The index:* commands build a ProjectIndex from the current working directory, so no Container wiring is required to use the CLI. IndexConfiguration is for hosts (and the MCP server) that want an explicit project root or to inject the queries elsewhere:

use Altair\Index\Configuration\IndexConfiguration;
(new IndexConfiguration(
projectRoot: '/path/to/app', // defaults to getcwd()
databasePath: null, // defaults to <root>/.altair/index.db
))->apply($container);
$container->make(UsageQuery::class); // shared, against the configured project

IndexConfig controls what is scanned: sourcePaths (default src, app, tests), specPaths (default api), and excludeDirs (default vendor, node_modules, .git, .altair, build, runtime). Excluded directories are pruned during traversal, so a large vendor/ is never descended.

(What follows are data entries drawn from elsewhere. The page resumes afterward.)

(** A run: the clock never goes back, and every reading of a call lies between
    the clock before and after it. *)
Inductive reachable : Time -> Store -> Prop :=
| reach_new T : reachable T NewStore
| reach_step T T' s o :
    reachable T s -> T <= T' -> Forall (fun t => T <= t <= T') (op_times o) -> reachable T' (exec o s).

(** ** Frames: what a call leaves alone *)

Lemma insert_keys now e s : apiKeys (insertAdminAuditLogLocked key now e s) = apiKeys s.
Proof. destruct e as [e|]; simpl; [|done]. by case_bool_decide. Qed.

Lemma insert_jobs now e s : refreshJobs (insertAdminAuditLogLocked key now e s) = refreshJobs s.
Proof. destruct e as [e|]; simpl; [|done]. by case_bool_decide. Qed.

Lemma insert_nextJobID now e s : nextJobID (insertAdminAuditLogLocked key now e s) = nextJobID s.
Proof. destruct e as [e|]; simpl; [|done]. by case_bool_decide. Qed.

Lemma insert_nextAPIKeyID now e s : nextAPIKeyID (insertAdminAuditLogLocked key now e s) = nextAPIKeyID s.
Proof. destruct e as [e|]; simpl; [|done]. by case_bool_decide. Qed.

(** The row an audited call writes after [log], with counter [id]. *)
Definition audit_row (now : Time) (e : AdminAuditEntry) (id : Z) (log : list AdminAuditLogEntry)
    : AdminAuditLogEntry :=
  let row := mk_log_entry (id + 1) (Action e) (Details e) (auditIP e) "" (truncate_micro now)
               (last_digest log) "" "" in
  let row := set_digest (ComputeAdminAuditDigest key row) row in
  set_status (AdminAuditIntegrityStatus key row) row.

Lemma insert_log now e s :
  auditLog (insertAdminAuditLogLocked key now (Some e) s) =
  auditLog s ++ [audit_row now e (nextAuditID s) (auditLog s)].
Proof. simpl. by case_bool_decide. Qed.

(** Case analysis on the branches of a method. *)
Ltac branches :=
  repeat match goal with
  | |- context [match ?x with _ => _ end] =>
      lazymatch x with
      | context [match _ with _ => _ end] => fail
      | _ => destruct x eqn:?
      end
  end.

(** Every method of the store down to its branches. *)
Ltac methods :=
  unfold EnqueueRefresh, EnqueueRefreshWithAudit, enqueueRefreshLocked, DequeueRefresh, CompleteRefresh,
    CompleteClaimedRefresh, update_job, ResetStuckJobs, UpsertPackageCheckStatus, PrunePackageCheckStatus,
    PurgeQueueWithAudit, PurgeQueue, purgeQueueLocked, PruneRefreshQueue,
    UpdateQueueJobPriority, UpdateQueueJobPriorityWithAudit, RetryQueueJob, RetryQueueJobWithAudit,
    PauseQueueJob, PauseQueueJobWithAudit, ResumeQueueJob, ResumeQueueJobWithAudit, ClearQueueWithAudit,
    ClearQueue, clearQueueLocked, clearQueueWithAllowedLocked, remove_jobs,
    PruneAdminAuditLogs, TouchAPIKeyLastUsed, CreateAPIKey, CreateAPIKeyWithAudit, createAPIKeyLocked,
    RevokeAPIKey, RevokeAPIKeyWithAudit, DeleteAPIKey, DeleteAPIKeyWithAudit, UpsertAdminAuth,
    UpsertAdminAuthWithAudit, ChangeAdminPasswordWithAudit, upsertAdminAuthLocked, InsertAdminAuditLog,
    updateQueueJobPriorityLocked, retryQueueJobLocked, pauseQueueJobLocked, resumeQueueJobLocked,
    revokeAPIKeyLocked, deleteAPIKeyLocked, change_at, change_at_audited in *;
  cbv zeta in *; branches; simplify_eq; cbn [fst snd] in *; simplify_eq.

(** ** The audit log *)

(** A call appends one row, removes old rows, or leaves the log. *)
Inductive log_step (id : Z) (times : list Time) (log : list AdminAuditLogEntry)
    : list AdminAuditLogEntry -> Prop :=
| log_same : log_step id times log log
| log_append now e : now ∈ times -> log_step id times log (log ++ [audit_row now e id log])
| log_prune cutoff :
    log_step id times log (filter (fun e => Before (logCreatedAt e) cutoff = false) log).

Lemma log_insert s times now e :
  now ∈ times ->
  log_step (nextAuditID s) times (auditLog s) (auditLog (insertAdminAuditLogLocked key now e s)).
Proof. intros H. destruct e as [e|]; [rewrite insert_log; by constructor|]. apply log_same. Qed.

Lemma framed_log times s s' : framed key times s s' -> log_step (nextAuditID s) times (auditLog s) (auditLog s').
Proof.
  intros [(_ & _ & _ & _ & _ & -> & _)|(now & e & s1 & s2 & Hin & H1 & -> & H2)]; [apply log_same|].
  destruct H1 as (_ & _ & _ & _ & _ & E1 & E2), H2 as (_ & _ & _ & _ & _ & -> & _).
  rewrite <- E1, <- E2, insert_log. by apply log_append.
Qed.

(** The calls on feeds, findings and scan logs leave keys and jobs alone. *)
Definition on_advisories (o : op) : bool :=
  match o with OFeed _ | OFinding _ | OScan _ => true | _ => false end.

Lemma exec_framed o s : on_advisories o = true -> framed key (op_times o) s (exec o s).
Proof.
  destruct o; try done; intros _; cbn [exec op_times];
    auto using exec_feed_framed, exec_finding_framed, framed_quiet, exec_scan_quiet.
Qed.

Lemma framed_rest times s s' :
  framed key times s s' ->
  apiKeys s' = apiKeys s /\ nextAPIKeyID s' = nextAPIKeyID s /\ refreshJobs s' = refreshJobs s /\
  nextJobID s' = nextJobID s.
Proof.
  intros [(? & ? & ? & ? & _)|(now & e & s1 & s2 & _ & (? & ? & ? & ? & _) & -> & (E1 & E2 & E3 & E4 & _))]; [done|].
  rewrite E1, E2, E3, E4, insert_keys, insert_jobs, insert_nextJobID, insert_nextAPIKeyID. done.
Qed.

Lemma exec_log o s : log_step (nextAuditID s) (op_times o) (auditLog s) (auditLog (exec o s)).
Proof.
  destruct (on_advisories o) eqn:Ho; [by apply framed_log, exec_framed|].
  destruct o; try done; cbn [exec op_times]; methods; try apply log_same; try apply log_prune.
  all: match goal with |- context [insertAdminAuditLogLocked key _ _ ?s'] => apply (log_insert s') end;
    set_solver.
Qed.

(** Verified rows, linked, in the order of their times, none after [T]. *)
Definition log_ok (T : Time) (log : list AdminAuditLogEntry) : Prop :=
  Forall (verified key) log /\ linked log /\
  StronglySorted (fun a b => logCreatedAt a <= logCreatedAt b) log /\
  Forall (fun e => logCreatedAt e <= truncate_micro T) log.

The published tests under tests/Index/ double as worked examples:

Walkers and queries are deterministic and need no Container, so tests hand-build source strings or seed the storage directly and assert on the result.

  • univeros/suggest — the sibling adviser. Suggest reasons over the runtime introspection surface (“what is wired, and what looks wrong?”); Index reasons over the source AST (“where is this used, and what does changing it touch?”). They are complementary: Suggest’s dead_binding is a runtime-graph heuristic, Index’s unused is a source-reference fact.
  • univeros/scaffold — Index parses its endpoint specs to produce the spec_endpoint/spec_entity usages that connect a YAML spec to the PHP it generates.
  • univeros/mcp — exposes the five read-only index tools so shell-less and remote agents share the refactor intelligence.
  • univeros/cli — the index:* commands are plain invokables registered through #[Command]; --format/--no-build are #[Option]s.
  • AST-only resolution — no type inference. A method call or property access on an untyped variable ($x->handle()) is not linked to a declaring class; only $this->, self::, parent::, static::, and Class:: forms resolve. Deep type-flow analysis is PHPStan’s domain, deliberately out of scope.
  • unused lists candidates, not proven dead code. Framework entry points reached by dispatch the AST cannot see — an Action’s __invoke, a route handler, a public API method called only through an untyped variable — appear as unused. The count is large on a real codebase for exactly this reason; treat it as a starting list to review, gate CI with --strict only where you understand the false-positive surface.
  • Spec usages have no line number. The endpoint-spec AST carries no YAML line information, so spec_endpoint/spec_entity usages are recorded at line 0.
  • callers-of is shallow. It records direct call sites, not a transitive call graph — deep “who eventually reaches this?” analysis is intentionally excluded as too expensive for the value.
  • No watcher yet. The index rebuilds on demand (incrementally, before each query). A long-lived index:watch process that rebuilds on file change is a possible follow-up, not part of this package today.